What is being asked = All lines from the one containing "Lemma bytes_le_split n" to the end of the data below are to be returned exactly, both ends included, with nothing added.

[Stored data entries]
(* ===== verification/Bytes.v ===== *)
(** * Structures in blocks of bytes

    The data of a buffer is a list of bytes; the file system code casts it to
    arrays of structures with 16- and 32-bit fields.  [rd] and [wr] read and
    write such a field, little-endian as on the x86, [peek] and [list_inserts]
    are what memmove reads and writes. *)
From S2P Require Import Prelude.

Local Open Scope Z_scope.

Fixpoint le_split (n : nat) (v : Z) : list Z :=
  match n with
  | O => []
  | S n => v mod 256 :: le_split n (v / 256)
  end.

Fixpoint le_combine (l : list Z) : Z :=
  match l with
  | [] => 0
  | b :: l => b + 256 * le_combine l
  end.

Definition peek (o n : nat) (l : list Z) : list Z := take n (drop o l).

Definition rd (n o : nat) (l : list Z) : Z := le_combine (peek o n l).
Definition wr (n o : nat) (v : Z) (l : list Z) : list Z := list_inserts o (le_split n v) l.

Abbreviation rd16 := (rd 2).
Abbreviation rd32 := (rd 4).
Abbreviation wr16 := (wr 2).
Abbreviation wr32 := (wr 4).

Lemma length_le_split n v : length (le_split n v) = n.
Proof. revert v. induction n as [|n IH]; intros v; cbn; [done|by rewrite IH]. Qed.

Lemma le_combine_split n v : 0 ≤ v < 256 ^ Z.of_nat n → le_combine (le_split n v) = v.
Proof.
  revert v. induction n as [|n IH]; intros v Hv; cbn [le_split le_combine].
  - cbn in Hv. lia.
  - rewrite Nat2Z.inj_succ, Z.pow_succ_r in Hv by lia.
    rewrite IH; [pose proof (Z.div_mod v 256); lia|].
    split; [apply Z.div_pos; lia|apply Z.div_lt_upper_bound; lia].
Qed.

Lemma length_peek o n l : (o + n ≤ length l)%nat → length (peek o n l) = n.
Proof. intros. unfold peek. rewrite length_take, length_drop. lia. Qed.

Lemma lookup_peek o n l j : (j < n)%nat → peek o n l !! j = l !! (o + j)%nat.
Proof. intros. unfold peek. by rewrite lookup_take_lt, lookup_drop. Qed.

(** Reading what was written, and reading around it. *)
Lemma peek_inserts o k l : (o + length k ≤ length l)%nat → peek o (length k) (list_inserts o k l) = k.
Proof.
  intros Hl. apply list_eq_same_length with (n := length k); [done|by rewrite length_peek; [|rewrite length_inserts]|].
  intros j x y Hj. rewrite lookup_peek, list_lookup_inserts by lia. replace (o + j - o)%nat with j by lia. congruence.
Qed.

Lemma peek_inserts_ne o n p k l :
  (p + length k ≤ o ∨ o + n ≤ p)%nat → peek o n (list_inserts p k l) = peek o n l.
Proof.
  intros Hd. apply list_eq. intros j. destruct (decide (j < n)%nat) as [Hj|Hj].
  - rewrite !lookup_peek by done. destruct Hd; [apply list_lookup_inserts_ge|apply list_lookup_inserts_lt]; lia.
  - unfold peek. by rewrite !lookup_take_ge by lia.
Qed.

Lemma length_wr n o v l : length (wr n o v l) = length l.
Proof. apply length_inserts. Qed.

Lemma rd_wr n o v l :
  (o + n ≤ length l)%nat → 0 ≤ v < 256 ^ Z.of_nat n → rd n o (wr n o v l) = v.
Proof.
  intros Hl Hv. unfold rd, wr. pose proof (peek_inserts o (le_split n v) l) as E.
  rewrite length_le_split in E. rewrite E by done. by apply le_combine_split.
Qed.

Lemma rd_wr_ne n o m p v l : (p + m ≤ o ∨ o + n ≤ p)%nat → rd n o (wr m p v l) = rd n o l.
Proof. intros. unfold rd, wr. rewrite peek_inserts_ne; [done|by rewrite length_le_split]. Qed.

(** Bytes *)
Definition bytes (l : list Z) : Prop := Forall (λ b, 0 ≤ b < 256) l.

Lemma le_combine_bound l : bytes l → 0 ≤ le_combine l < 256 ^ Z.of_nat (length l).
Proof.
  induction 1 as [|b l Hb Hl IH]; [by cbn|]. cbn [le_combine length].
  rewrite Nat2Z.inj_succ, Z.pow_succ_r by lia. lia.
Qed.

Lemma rd_bound n o l : bytes l → (o + n ≤ length l)%nat → 0 ≤ rd n o l < 256 ^ Z.of_nat n.
Proof.
  intros Hb Hl. unfold rd. pose proof (le_combine_bound (peek o n l)) as H. rewrite length_peek in H by done.
  apply H. unfold peek. by apply Forall_take, Forall_drop.
Qed.

Lemma bytes_le_split n v : bytes (le_split n v).
Proof.
  revert v. induction n as [|n IH]; intros v; constructor; [|apply IH]. apply Z.mod_pos_bound. lia.
Qed.

Lemma bytes_inserts o k l : bytes k → bytes l → bytes (list_inserts o k l).
Proof.
  unfold bytes. rewrite !Forall_lookup. intros Hk Hl j x Hj.
  destruct (decide (o ≤ j < o + length k)%nat) as [Hin|Hout].
  - assert (j < length l)%nat by (apply lookup_lt_Some in Hj; by rewrite length_inserts in Hj).
    rewrite list_lookup_inserts in Hj by done. by eapply Hk.
  - apply (Hl j). rewrite <- Hj. symmetry.
    destruct (decide (j < o)%nat); [apply list_lookup_inserts_lt|apply list_lookup_inserts_ge]; lia.
Qed.

Lemma bytes_wr n o v l : bytes l → bytes (wr n o v l).
Proof. intros. apply bytes_inserts; [apply bytes_le_split|done]. Qed.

Solution =
Lemma bytes_le_split n v : bytes (le_split n v).
Proof.
  revert v. induction n as [|n IH]; intros v; constructor; [|apply IH]. apply Z.mod_pos_bound. lia.
Qed.

Lemma bytes_inserts o k l : bytes k → bytes l → bytes (list_inserts o k l).
Proof.
  unfold bytes. rewrite !Forall_lookup. intros Hk Hl j x Hj.
  destruct (decide (o ≤ j < o + length k)%nat) as [Hin|Hout].
  - assert (j < length l)%nat by (apply lookup_lt_Some in Hj; by rewrite length_inserts in Hj).
    rewrite list_lookup_inserts in Hj by done. by eapply Hk.
  - apply (Hl j). rewrite <- Hj. symmetry.
    destruct (decide (j < o)%nat); [apply list_lookup_inserts_lt|apply list_lookup_inserts_ge]; lia.
Qed.

Lemma bytes_wr n o v l : bytes l → bytes (wr n o v l).
Proof. intros. apply bytes_inserts; [apply bytes_le_split|done]. Qed.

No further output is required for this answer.